**TASK INSTRUCTIONS:** Write out the entries, please, from the line containing "exists s. split; [done|]. intros g." through their final line, exactly and with nothing else.

**MATERIAL PROVIDED:**

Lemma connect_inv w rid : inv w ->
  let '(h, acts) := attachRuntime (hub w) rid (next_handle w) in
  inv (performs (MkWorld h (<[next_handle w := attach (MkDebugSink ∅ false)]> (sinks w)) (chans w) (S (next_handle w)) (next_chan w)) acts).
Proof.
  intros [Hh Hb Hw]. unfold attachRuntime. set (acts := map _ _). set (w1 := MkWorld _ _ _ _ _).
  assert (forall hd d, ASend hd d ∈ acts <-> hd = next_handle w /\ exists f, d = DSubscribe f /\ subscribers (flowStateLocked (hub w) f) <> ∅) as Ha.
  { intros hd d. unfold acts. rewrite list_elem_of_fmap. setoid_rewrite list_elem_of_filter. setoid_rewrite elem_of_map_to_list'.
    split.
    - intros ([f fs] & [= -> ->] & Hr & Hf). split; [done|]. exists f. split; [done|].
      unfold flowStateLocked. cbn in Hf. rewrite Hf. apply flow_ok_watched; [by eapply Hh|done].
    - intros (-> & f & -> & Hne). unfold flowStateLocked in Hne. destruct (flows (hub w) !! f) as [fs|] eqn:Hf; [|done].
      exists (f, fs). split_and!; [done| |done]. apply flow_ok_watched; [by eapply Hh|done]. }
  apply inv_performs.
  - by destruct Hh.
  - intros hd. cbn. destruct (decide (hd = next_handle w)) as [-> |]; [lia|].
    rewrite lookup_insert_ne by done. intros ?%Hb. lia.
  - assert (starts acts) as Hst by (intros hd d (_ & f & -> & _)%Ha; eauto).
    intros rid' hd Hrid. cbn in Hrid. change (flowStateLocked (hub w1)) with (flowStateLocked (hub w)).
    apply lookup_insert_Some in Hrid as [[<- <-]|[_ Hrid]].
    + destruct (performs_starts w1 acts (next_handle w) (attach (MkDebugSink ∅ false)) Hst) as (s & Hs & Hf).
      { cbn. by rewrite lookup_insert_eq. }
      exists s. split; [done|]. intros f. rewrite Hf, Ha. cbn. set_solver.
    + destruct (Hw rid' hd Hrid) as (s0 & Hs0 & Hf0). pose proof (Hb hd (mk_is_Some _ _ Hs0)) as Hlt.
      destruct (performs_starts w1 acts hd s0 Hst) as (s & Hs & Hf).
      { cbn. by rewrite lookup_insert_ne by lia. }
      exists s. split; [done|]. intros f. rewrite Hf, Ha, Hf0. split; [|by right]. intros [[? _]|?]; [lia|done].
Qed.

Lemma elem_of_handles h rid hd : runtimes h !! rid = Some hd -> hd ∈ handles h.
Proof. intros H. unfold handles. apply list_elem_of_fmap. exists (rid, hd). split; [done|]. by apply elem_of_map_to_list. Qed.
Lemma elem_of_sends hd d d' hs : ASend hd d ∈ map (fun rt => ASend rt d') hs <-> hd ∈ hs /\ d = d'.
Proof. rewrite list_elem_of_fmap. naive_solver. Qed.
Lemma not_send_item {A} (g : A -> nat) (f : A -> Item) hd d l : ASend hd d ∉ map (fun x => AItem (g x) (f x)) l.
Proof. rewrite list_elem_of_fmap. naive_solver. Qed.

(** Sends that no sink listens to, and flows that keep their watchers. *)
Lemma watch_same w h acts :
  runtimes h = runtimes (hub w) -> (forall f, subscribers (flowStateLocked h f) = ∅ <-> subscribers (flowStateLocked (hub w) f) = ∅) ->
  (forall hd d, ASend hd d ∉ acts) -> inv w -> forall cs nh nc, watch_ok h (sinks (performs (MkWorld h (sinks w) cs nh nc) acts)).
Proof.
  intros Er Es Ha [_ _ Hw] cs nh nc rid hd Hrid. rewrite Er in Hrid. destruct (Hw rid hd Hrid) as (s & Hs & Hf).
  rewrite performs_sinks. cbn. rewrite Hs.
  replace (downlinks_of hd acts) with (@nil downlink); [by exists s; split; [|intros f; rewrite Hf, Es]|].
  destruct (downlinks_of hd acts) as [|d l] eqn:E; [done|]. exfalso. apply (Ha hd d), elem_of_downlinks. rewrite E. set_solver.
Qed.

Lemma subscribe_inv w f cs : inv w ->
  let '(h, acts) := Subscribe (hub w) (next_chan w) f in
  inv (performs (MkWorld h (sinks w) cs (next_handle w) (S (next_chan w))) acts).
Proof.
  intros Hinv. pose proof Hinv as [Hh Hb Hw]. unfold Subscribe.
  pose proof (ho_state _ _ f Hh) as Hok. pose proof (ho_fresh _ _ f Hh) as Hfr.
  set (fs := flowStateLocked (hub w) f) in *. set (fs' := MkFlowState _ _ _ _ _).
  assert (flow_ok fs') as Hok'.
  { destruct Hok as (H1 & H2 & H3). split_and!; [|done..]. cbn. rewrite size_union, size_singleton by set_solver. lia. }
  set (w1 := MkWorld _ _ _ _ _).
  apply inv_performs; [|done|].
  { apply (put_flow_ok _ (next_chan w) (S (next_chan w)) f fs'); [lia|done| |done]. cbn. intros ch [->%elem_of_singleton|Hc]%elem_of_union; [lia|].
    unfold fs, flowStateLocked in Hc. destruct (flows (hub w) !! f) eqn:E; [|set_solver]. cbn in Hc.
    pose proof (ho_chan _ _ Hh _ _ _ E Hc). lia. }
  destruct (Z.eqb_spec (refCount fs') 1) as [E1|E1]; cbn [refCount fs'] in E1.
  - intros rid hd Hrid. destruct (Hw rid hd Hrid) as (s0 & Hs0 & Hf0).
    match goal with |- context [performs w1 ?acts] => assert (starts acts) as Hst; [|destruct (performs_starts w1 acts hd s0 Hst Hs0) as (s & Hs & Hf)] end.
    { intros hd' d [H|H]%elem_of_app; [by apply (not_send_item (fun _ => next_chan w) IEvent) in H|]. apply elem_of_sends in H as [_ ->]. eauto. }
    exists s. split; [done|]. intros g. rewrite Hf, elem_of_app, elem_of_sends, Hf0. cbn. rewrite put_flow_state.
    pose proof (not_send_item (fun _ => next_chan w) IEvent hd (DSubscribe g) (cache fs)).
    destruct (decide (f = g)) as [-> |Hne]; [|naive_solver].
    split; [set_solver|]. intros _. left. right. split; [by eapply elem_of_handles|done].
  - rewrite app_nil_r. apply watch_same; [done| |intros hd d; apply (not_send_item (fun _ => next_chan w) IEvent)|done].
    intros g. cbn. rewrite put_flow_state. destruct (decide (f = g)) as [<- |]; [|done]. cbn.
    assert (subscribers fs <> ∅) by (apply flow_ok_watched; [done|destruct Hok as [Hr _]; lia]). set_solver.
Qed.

**RESULT OF THE EXERCISE:**
    exists s. split; [done|]. intros g. rewrite Hf, elem_of_app, elem_of_sends, Hf0. cbn. rewrite put_flow_state.
    pose proof (not_send_item (fun _ => next_chan w) IEvent hd (DSubscribe g) (cache fs)).
    destruct (decide (f = g)) as [-> |Hne]; [|naive_solver].
    split; [set_solver|]. intros _. left. right. split; [by eapply elem_of_handles|done].
  - rewrite app_nil_r. apply watch_same; [done| |intros hd d; apply (not_send_item (fun _ => next_chan w) IEvent)|done].
    intros g. cbn. rewrite put_flow_state. destruct (decide (f = g)) as [<- |]; [|done]. cbn.
    assert (subscribers fs <> ∅) by (apply flow_ok_watched; [done|destruct Hok as [Hr _]; lia]). set_solver.
Qed.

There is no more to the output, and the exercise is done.